These conditions are not enough to determine P(A,B,C,D,E) and in particular they do not imply the formula you suggest (and condition 4 is useless since it is implied by condition 3). If these were enough, conditions 1 and 2 alone would yield an expression for P(A,B,C,D). But these conditions yield formulas like P(A,B,C,D)=P(D|A,C)P(A|B)P(C|B)P(B) and nothing much simpler I am afraid.

In fact you could make more precise the kind of formula you are looking for.

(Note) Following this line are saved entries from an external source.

(** X1. Whatever the view is ([undefined] included), its encoding has the
    key [_search], and the value there is the empty string or a truthy
    value. *)
Theorem viewToFormValue_always_has_search (view : option View) :
  exists x : JsVal,
    lookup (viewToFormValue view) formSearchKey = Some x
    /\ (x = JStr "" \/ truthy x = true).
Proof.
  pose proof (lookup_viewToFormValue_any view formSearchKey) as H.
  cbv zeta in H. rewrite H. clear H.
  cbn [String.eqb formSearchKey formColumnsKey formViewNameKey formSortKey
       Ascii.eqb Bool.eqb].
  rewrite !andb_false_r, andb_true_r.
  match goal with
  | |- context [truthy (get ?r formSearchKey)] =>
      destruct (truthy (get r formSearchKey)) eqn:E
  end; cbn [negb].
  - eexists. split; [apply (truthy_get_lookup _ _ E) | now right].
  - eexists. split; [reflexivity | now left].
Qed.

(** X2. Under a key that is not reserved, the encoding of a view holds
    exactly what [view.properties] holds under that key: wrapped as
    [{_range: [min, max]}] when the value has a numeric [min] or [max],
    unchanged otherwise, and nothing when the view has no such property.
    No such key of the encoding is left with a numeric [min] or [max]. *)
Theorem viewToFormValue_carries_properties
        (view : option View) (k : string) :
  ~ In k form_keys ->
  lookup (viewToFormValue view) k
  = option_map
      (fun p => if is_number (own_get p "min") || is_number (own_get p "max")
                then JObj [(formRangeKey,
                            JArr [own_get p "min"; own_get p "max"])]
                else p)
      (lookup (spread (js_or (view_get view "properties") (JObj []))) k)
  /\ is_number (own_get (get (viewToFormValue view) k) "min") = false
  /\ is_number (own_get (get (viewToFormValue view) k) "max") = false.
Proof.
  intros Hk. destruct (not_form_key Hk) as [N1 [N2 [N3 [N4 [N5 N6]]]]].
  assert (lookup (viewToFormValue view) k
          = option_map encode_value
              (lookup (spread (js_or (view_get view "properties") (JObj [])))
                      k)) as Hl.
  { pose proof (lookup_viewToFormValue_any view k) as H.
    cbv zeta in H. rewrite H, lookup_encode_keys.
    rewrite N1, N2, N3, N4, N5, N6, !andb_false_r.
    apply lookup_encoded_properties. }
  split; [exact Hl|].
  apply orb_false_iff. change (is_range (get (viewToFormValue view) k) = false).
  unfold get. rewrite Hl.
  destruct (lookup (spread (js_or (view_get view "properties") (JObj []))) k);
    cbn [option_map]; auto.
  apply is_range_encode_value.
Qed.

Lemma viewToFormValue_carries_properties_witness :
  lookup (viewToFormValue
            (Some [("properties",
                    JObj [("age", JObj [("min", JNum 18)]);
                          ("size", JStr "M")])]))
         "age"
  = Some (JObj [("_range", JArr [JNum 18; JUndefined])]).
Proof.
  destruct (@viewToFormValue_carries_properties
              (Some [("properties",
                      JObj [("age", JObj [("min", JNum 18)]);
                            ("size", JStr "M")])]) "age") as [H _].
  - cbn. intuition discriminate.
  - exact H.
Defined.

Lemma lookup_view_key (view : option View) :
  lookup (viewToFormValue view) formViewNameKey =
  if truthy (view_get view "name") then Some (view_get view "name")
  else if truthy (view_get view "view") then Some (view_get view "view")
  else option_map encode_value
         (lookup (spread (js_or (view_get view "properties") (JObj [])))
                 formViewNameKey).
Proof.
  pose proof (lookup_viewToFormValue_any view formViewNameKey) as H.
  cbv zeta in H. rewrite H, lookup_encode_keys. clear H.
  cbn [String.eqb formSearchKey formColumnsKey formViewNameKey formSortKey
       formPageKey formStepKey Ascii.eqb Bool.eqb].
  rewrite !andb_false_r, !andb_true_r.
  destruct (truthy (view_get view "name")); auto.
  destruct (truthy (view_get view "view")); auto.
  apply lookup_encoded_properties.
Qed.
(** The page at a list of segments that ends with a segment [s]. *)
Lemma DatasetSubpathPage_snoc episodeN org dataset segments s :
  DatasetSubpathPage episodeN org dataset (segments ++ [s])
  = if test_episode s
    then Render (join_slash segments) (replace_episode_prefix s)
    else Redirect ("/" ++ org ++ "/" ++ dataset ++ "/"
                   ++ (join_slash (segments ++ [s]) ++ "/")
                   ++ "episode_" ++ episodeN).
Proof.
  unfold DatasetSubpathPage.
  rewrite map_app. cbn [map]. rewrite last_last, removelast_last.
  assert (E : (if truthy_string s then s else "") = s)
    by (destruct s; reflexivity).
  rewrite E. destruct (test_episode s); cbn [negb]; [reflexivity |].
  destruct (segments ++ [s])%list eqn:El; [| reflexivity].
  now destruct segments.
Qed.

(** X16. The page renders only at a path whose last segment is
    [episode_] followed by one or more decimal digits: the text it hands
    to [Number] is that non-empty run of digits, and the base path is the
    segments before it, joined by separators. *)
Theorem subpath_page_renders_episodes :
  forall episodeN org dataset rest basePath episodeText,
    DatasetSubpathPage episodeN org dataset rest
    = Render basePath episodeText ->
    exists segments,
      rest = (segments ++ [("episode_" ++ episodeText)%string])%list
      /\ basePath = join_slash segments
      /\ truthy_string episodeText = true
      /\ only_digits episodeText = true.
Proof.
  intros episodeN org dataset rest basePath episodeText.
  destruct rest as [|x xs]; [cbn; discriminate |].
  destruct (@exists_last _ (x :: xs) ltac:(discriminate)) as [segments [s ->]].
  rewrite DatasetSubpathPage_snoc.
  destruct (test_episode s) eqn:T; [| discriminate].
  intros [= <- <-]. exists segments.
  unfold test_episode, replace_episode_prefix in *.
  destruct (after_prefix "episode_" s) as [digits|] eqn:E; [| discriminate].
  apply andb_true_iff in T as [T1 T2].
  rewrite (after_prefix_sound _ _ _ E). repeat split; assumption.
Qed.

Edit As already explained above, if the formula the OP suggests was true then it would be true when E is the sure event. Hence it is enough to show that in this restricted case the formula the OP suggests does not hold to prove that it does not hold in general. (This point is pure logic and has nothing to do with probability.)

The formula P(A,B,C,D)=P(D|A,C)P(A|B)P(C|B)P(B) that I indicated above in the restricted case coincide with the formula the OP proposes in the general case if and only if P(D|A,C)=P(D|A). Since this last relation is not a consequence of conditions 1 to 4, the formula the OP proposes cannot hold in the general case.

Here is an example. Assume U, V and W are independent symmetric signs and let A=[U=+1], B=[V=+1], C=[W=+1], D=[UW=+1] and E the sure event. Then 1 holds because A, B and C are independent, 2 holds because D is (A,C) measurable and B is independent from (A,C) and 3 and 4 hold because E is the sure event. Now, P(D|A,C)=1 and P(D|A)=P(W=+1)=1/2.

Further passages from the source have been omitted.